▶ **SOURCE DATA**:
----
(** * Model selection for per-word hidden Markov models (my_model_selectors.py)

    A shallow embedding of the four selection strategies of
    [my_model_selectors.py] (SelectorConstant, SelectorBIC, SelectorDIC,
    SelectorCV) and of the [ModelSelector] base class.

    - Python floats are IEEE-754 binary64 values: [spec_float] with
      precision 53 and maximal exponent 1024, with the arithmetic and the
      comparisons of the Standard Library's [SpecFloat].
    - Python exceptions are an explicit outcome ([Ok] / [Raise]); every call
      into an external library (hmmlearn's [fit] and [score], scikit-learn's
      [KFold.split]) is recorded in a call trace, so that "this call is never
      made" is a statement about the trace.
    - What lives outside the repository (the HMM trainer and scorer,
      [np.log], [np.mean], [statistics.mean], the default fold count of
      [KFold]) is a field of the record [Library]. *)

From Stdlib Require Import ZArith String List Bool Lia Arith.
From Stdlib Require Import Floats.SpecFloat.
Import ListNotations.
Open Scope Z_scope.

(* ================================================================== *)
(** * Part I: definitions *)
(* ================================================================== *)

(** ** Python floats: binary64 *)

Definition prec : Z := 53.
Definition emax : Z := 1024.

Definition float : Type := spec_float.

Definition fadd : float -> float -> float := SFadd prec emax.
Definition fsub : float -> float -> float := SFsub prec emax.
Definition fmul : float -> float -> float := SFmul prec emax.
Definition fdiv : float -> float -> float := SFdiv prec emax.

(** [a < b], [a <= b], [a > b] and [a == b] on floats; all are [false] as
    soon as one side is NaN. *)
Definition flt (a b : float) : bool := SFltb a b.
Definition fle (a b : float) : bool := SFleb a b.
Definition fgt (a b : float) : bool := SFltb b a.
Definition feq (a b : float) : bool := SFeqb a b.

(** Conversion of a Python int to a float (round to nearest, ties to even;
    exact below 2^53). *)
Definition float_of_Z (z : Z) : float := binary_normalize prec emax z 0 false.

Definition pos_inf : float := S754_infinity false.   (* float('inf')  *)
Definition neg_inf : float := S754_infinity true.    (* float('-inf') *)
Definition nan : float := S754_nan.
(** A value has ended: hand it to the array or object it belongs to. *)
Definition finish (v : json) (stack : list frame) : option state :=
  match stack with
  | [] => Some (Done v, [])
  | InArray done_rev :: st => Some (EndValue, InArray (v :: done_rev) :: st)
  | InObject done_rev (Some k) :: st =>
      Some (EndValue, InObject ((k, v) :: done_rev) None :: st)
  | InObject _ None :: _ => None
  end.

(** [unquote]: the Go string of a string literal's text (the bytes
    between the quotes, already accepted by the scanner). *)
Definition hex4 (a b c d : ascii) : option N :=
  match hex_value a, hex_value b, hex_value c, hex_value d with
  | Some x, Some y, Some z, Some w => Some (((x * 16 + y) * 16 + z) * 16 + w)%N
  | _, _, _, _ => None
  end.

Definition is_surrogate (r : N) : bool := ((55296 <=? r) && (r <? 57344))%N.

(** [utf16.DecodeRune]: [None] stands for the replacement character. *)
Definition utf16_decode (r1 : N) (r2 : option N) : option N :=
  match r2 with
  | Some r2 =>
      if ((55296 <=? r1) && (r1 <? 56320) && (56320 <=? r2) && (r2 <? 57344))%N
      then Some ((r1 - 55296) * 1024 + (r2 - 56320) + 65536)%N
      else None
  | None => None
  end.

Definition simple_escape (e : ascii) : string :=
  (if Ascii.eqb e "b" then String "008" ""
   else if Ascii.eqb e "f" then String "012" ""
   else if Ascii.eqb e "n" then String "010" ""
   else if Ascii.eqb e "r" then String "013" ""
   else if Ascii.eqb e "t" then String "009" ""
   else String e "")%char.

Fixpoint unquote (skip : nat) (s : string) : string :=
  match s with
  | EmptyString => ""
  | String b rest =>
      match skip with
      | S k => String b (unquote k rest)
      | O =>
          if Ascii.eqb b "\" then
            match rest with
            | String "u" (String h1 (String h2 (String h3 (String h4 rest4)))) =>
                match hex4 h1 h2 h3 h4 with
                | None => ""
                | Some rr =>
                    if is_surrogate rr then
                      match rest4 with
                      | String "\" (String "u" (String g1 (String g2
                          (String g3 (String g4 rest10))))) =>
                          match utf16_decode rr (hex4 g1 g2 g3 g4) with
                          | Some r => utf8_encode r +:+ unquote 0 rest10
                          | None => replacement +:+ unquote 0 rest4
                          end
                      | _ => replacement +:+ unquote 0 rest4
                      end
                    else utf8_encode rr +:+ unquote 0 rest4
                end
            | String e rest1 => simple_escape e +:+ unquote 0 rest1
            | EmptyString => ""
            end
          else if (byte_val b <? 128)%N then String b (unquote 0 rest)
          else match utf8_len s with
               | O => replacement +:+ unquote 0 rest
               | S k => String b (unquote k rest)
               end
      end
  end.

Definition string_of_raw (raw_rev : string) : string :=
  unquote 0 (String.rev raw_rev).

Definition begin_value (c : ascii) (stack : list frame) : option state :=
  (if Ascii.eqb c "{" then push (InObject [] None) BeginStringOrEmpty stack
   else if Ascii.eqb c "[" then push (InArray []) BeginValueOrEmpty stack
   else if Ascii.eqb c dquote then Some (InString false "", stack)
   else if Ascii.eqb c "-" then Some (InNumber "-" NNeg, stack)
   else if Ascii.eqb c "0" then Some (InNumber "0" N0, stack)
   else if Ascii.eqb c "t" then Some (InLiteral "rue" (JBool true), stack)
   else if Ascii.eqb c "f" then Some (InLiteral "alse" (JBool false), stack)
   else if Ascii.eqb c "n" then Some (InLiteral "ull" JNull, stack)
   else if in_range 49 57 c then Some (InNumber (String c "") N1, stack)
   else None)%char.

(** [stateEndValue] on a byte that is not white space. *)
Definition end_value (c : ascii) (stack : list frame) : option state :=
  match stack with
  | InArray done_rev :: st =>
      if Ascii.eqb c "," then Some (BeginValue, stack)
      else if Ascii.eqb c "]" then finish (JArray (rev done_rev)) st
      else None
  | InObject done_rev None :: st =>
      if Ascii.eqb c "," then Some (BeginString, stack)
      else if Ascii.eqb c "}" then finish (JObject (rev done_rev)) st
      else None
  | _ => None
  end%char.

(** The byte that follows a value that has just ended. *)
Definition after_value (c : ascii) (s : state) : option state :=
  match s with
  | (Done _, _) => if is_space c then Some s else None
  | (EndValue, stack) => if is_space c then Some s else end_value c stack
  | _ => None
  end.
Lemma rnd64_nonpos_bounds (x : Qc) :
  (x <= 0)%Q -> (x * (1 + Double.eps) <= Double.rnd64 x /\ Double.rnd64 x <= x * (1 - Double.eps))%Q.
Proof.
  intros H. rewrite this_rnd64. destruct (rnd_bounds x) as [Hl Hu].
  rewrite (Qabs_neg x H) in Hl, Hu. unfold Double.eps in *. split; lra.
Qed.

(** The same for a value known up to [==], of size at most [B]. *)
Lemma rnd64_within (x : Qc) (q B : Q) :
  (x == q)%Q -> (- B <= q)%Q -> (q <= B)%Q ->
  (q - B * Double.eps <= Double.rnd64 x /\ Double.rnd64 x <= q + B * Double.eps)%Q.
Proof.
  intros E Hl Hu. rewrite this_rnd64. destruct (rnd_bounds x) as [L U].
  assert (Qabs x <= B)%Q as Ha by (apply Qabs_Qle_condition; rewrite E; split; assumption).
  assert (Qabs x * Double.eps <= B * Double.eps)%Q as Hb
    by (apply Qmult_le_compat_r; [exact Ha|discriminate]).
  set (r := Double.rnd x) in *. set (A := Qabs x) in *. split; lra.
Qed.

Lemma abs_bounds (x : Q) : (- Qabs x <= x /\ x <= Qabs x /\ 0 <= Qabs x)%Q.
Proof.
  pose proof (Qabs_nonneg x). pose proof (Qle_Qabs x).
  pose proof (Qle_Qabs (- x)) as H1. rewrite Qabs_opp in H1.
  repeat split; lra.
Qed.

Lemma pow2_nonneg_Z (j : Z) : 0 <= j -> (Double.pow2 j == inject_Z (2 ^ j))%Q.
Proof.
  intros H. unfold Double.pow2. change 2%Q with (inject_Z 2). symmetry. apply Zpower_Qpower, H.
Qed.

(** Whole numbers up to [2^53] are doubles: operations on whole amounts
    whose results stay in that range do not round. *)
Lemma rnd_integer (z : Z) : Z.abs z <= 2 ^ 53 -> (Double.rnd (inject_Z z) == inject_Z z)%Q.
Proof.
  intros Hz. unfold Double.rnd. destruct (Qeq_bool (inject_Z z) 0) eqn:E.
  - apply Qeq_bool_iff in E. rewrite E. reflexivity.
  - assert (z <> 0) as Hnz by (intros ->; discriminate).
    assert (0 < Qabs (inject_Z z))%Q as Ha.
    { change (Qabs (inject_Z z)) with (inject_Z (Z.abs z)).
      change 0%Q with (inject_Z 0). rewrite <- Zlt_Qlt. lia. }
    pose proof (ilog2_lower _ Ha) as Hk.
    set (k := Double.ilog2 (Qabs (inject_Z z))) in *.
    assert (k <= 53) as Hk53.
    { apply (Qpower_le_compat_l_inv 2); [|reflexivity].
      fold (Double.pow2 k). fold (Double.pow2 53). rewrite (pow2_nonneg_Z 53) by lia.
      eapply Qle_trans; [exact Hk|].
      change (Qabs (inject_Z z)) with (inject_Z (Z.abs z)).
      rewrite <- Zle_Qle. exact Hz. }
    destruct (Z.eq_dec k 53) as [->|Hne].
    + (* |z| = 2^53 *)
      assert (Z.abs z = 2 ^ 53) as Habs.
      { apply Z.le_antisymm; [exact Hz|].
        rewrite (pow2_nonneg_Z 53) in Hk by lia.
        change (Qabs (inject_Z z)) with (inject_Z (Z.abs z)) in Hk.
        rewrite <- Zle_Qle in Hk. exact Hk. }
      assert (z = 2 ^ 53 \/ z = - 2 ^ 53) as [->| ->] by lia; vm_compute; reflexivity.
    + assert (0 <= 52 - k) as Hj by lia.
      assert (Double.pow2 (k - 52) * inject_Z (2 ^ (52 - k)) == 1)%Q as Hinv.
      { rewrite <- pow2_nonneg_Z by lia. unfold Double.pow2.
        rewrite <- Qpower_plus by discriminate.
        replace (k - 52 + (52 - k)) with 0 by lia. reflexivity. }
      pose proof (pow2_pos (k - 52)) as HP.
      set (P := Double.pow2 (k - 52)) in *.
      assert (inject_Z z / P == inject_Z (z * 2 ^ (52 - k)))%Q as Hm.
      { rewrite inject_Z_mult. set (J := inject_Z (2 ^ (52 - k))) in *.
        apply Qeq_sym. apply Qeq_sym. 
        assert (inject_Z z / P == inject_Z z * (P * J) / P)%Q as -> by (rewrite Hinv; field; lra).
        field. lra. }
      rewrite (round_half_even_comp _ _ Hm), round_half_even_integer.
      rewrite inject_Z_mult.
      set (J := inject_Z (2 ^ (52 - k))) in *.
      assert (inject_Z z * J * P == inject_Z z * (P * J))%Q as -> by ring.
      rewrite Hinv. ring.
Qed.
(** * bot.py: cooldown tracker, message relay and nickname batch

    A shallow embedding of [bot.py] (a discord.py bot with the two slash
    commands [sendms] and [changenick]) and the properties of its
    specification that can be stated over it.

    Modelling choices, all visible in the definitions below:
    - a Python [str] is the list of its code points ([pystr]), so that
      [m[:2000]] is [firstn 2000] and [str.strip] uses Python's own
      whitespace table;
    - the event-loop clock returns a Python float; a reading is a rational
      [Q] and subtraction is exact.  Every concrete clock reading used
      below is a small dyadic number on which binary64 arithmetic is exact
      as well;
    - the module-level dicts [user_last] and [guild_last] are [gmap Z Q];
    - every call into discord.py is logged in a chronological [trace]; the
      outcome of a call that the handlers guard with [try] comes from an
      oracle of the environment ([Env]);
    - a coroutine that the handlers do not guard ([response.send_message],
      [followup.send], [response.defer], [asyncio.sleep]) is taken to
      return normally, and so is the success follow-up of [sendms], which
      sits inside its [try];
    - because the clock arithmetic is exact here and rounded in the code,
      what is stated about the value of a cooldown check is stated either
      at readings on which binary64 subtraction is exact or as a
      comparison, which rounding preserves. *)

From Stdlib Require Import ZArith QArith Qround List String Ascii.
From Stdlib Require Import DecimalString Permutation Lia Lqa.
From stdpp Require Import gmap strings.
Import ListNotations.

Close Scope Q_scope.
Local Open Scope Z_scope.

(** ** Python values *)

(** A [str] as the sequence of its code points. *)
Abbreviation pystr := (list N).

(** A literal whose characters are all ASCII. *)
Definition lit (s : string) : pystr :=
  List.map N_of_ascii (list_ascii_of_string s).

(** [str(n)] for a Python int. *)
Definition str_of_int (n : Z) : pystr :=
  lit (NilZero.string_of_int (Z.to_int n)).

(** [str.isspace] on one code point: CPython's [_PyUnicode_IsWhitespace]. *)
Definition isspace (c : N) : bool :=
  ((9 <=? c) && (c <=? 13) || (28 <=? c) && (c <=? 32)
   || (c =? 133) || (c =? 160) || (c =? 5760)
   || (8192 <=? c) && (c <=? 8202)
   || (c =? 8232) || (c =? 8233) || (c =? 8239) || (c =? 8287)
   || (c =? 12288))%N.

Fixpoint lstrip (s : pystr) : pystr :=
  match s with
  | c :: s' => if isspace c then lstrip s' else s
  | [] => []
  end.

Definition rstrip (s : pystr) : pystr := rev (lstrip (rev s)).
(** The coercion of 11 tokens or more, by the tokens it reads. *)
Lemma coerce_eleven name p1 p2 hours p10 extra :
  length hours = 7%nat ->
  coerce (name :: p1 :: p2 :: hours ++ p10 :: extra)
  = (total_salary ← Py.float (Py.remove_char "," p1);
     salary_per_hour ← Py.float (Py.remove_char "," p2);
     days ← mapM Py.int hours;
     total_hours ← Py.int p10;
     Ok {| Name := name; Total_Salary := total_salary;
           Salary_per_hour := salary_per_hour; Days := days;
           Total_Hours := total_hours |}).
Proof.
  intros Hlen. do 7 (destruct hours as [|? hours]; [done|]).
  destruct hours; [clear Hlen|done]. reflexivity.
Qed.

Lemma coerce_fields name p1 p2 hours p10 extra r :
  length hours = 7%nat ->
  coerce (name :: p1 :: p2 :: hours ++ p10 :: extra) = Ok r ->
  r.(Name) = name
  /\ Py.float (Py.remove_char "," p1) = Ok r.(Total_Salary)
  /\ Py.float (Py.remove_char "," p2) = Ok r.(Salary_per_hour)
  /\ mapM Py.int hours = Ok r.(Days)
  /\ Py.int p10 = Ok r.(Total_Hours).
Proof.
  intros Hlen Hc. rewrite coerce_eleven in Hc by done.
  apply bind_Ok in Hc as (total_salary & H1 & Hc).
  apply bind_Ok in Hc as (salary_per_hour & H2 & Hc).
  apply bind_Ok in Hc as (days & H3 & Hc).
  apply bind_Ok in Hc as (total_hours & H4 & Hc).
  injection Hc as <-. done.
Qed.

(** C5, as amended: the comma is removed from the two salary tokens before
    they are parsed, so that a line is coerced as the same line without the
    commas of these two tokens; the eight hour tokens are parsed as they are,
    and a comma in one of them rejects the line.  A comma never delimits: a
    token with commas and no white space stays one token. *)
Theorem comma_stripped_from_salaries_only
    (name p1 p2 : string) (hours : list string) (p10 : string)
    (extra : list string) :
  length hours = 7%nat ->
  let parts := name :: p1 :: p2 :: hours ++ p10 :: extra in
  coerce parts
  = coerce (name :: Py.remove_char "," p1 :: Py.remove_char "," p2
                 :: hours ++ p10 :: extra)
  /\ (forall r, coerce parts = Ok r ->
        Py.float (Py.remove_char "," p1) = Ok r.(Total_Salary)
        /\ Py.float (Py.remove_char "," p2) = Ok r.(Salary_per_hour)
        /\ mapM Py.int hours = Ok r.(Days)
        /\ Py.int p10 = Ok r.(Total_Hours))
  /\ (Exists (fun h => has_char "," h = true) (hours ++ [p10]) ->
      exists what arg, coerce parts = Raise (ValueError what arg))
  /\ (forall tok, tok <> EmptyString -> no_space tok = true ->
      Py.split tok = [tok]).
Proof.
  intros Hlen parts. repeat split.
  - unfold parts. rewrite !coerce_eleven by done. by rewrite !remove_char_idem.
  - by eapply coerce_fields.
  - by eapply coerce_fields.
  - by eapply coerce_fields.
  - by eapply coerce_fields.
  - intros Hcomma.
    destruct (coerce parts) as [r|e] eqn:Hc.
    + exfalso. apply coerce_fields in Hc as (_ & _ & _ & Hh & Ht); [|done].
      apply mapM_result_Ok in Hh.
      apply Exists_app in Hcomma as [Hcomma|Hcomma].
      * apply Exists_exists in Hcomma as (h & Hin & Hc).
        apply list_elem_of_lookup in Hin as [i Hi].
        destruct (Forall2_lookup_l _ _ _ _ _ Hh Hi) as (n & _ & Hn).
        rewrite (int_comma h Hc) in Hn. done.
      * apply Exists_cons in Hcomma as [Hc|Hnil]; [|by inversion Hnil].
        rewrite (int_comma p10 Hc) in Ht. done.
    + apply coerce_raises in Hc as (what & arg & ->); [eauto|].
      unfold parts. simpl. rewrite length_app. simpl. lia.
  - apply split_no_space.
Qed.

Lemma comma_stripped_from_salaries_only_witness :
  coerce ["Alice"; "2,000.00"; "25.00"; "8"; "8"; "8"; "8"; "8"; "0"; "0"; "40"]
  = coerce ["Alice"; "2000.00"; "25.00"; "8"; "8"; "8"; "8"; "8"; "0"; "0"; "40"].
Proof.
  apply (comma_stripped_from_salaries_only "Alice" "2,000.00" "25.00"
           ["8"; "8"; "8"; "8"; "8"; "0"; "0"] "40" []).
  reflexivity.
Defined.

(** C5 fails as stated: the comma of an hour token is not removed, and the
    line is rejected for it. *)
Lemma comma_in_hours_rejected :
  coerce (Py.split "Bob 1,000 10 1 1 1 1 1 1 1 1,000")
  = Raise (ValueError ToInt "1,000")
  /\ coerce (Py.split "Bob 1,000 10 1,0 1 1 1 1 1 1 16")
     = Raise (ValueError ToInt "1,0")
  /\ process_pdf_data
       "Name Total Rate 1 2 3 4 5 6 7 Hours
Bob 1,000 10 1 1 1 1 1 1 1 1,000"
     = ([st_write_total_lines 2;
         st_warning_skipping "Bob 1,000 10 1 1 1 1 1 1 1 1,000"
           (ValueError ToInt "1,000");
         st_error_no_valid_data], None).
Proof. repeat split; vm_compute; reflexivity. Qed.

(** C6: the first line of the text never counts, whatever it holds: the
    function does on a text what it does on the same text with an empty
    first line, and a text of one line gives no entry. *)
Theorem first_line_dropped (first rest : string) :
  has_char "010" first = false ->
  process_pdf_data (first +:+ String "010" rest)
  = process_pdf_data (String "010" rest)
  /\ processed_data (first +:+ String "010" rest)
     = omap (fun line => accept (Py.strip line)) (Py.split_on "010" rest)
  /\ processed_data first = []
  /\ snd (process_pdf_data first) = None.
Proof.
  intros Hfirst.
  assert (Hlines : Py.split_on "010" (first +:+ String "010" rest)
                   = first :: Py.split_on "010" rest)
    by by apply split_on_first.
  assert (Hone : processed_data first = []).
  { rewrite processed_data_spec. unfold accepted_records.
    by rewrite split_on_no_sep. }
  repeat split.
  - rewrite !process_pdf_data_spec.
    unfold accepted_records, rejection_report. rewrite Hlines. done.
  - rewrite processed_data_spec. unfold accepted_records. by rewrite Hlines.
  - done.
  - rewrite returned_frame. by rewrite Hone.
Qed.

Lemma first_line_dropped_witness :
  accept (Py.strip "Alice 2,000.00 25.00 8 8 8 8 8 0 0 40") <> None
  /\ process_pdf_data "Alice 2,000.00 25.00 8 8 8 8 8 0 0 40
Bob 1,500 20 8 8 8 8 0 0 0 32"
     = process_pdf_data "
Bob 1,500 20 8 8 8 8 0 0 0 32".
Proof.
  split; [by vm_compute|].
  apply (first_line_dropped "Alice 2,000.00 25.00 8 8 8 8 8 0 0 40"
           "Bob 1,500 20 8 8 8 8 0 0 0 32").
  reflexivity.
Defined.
----
▶ **TASK DESCRIPTION**:
Reproduce exactly the stretch of the material above that starts at the line with "Lemma abs_bounds (x" and ends at the line with "- assert (z", both included, and nothing else.

▶ **SOLUTION TO THE EXERCISE**:
Lemma abs_bounds (x : Q) : (- Qabs x <= x /\ x <= Qabs x /\ 0 <= Qabs x)%Q.
Proof.
  pose proof (Qabs_nonneg x). pose proof (Qle_Qabs x).
  pose proof (Qle_Qabs (- x)) as H1. rewrite Qabs_opp in H1.
  repeat split; lra.
Qed.

Lemma pow2_nonneg_Z (j : Z) : 0 <= j -> (Double.pow2 j == inject_Z (2 ^ j))%Q.
Proof.
  intros H. unfold Double.pow2. change 2%Q with (inject_Z 2). symmetry. apply Zpower_Qpower, H.
Qed.

(** Whole numbers up to [2^53] are doubles: operations on whole amounts
    whose results stay in that range do not round. *)
Lemma rnd_integer (z : Z) : Z.abs z <= 2 ^ 53 -> (Double.rnd (inject_Z z) == inject_Z z)%Q.
Proof.
  intros Hz. unfold Double.rnd. destruct (Qeq_bool (inject_Z z) 0) eqn:E.
  - apply Qeq_bool_iff in E. rewrite E. reflexivity.
  - assert (z <> 0) as Hnz by (intros ->; discriminate).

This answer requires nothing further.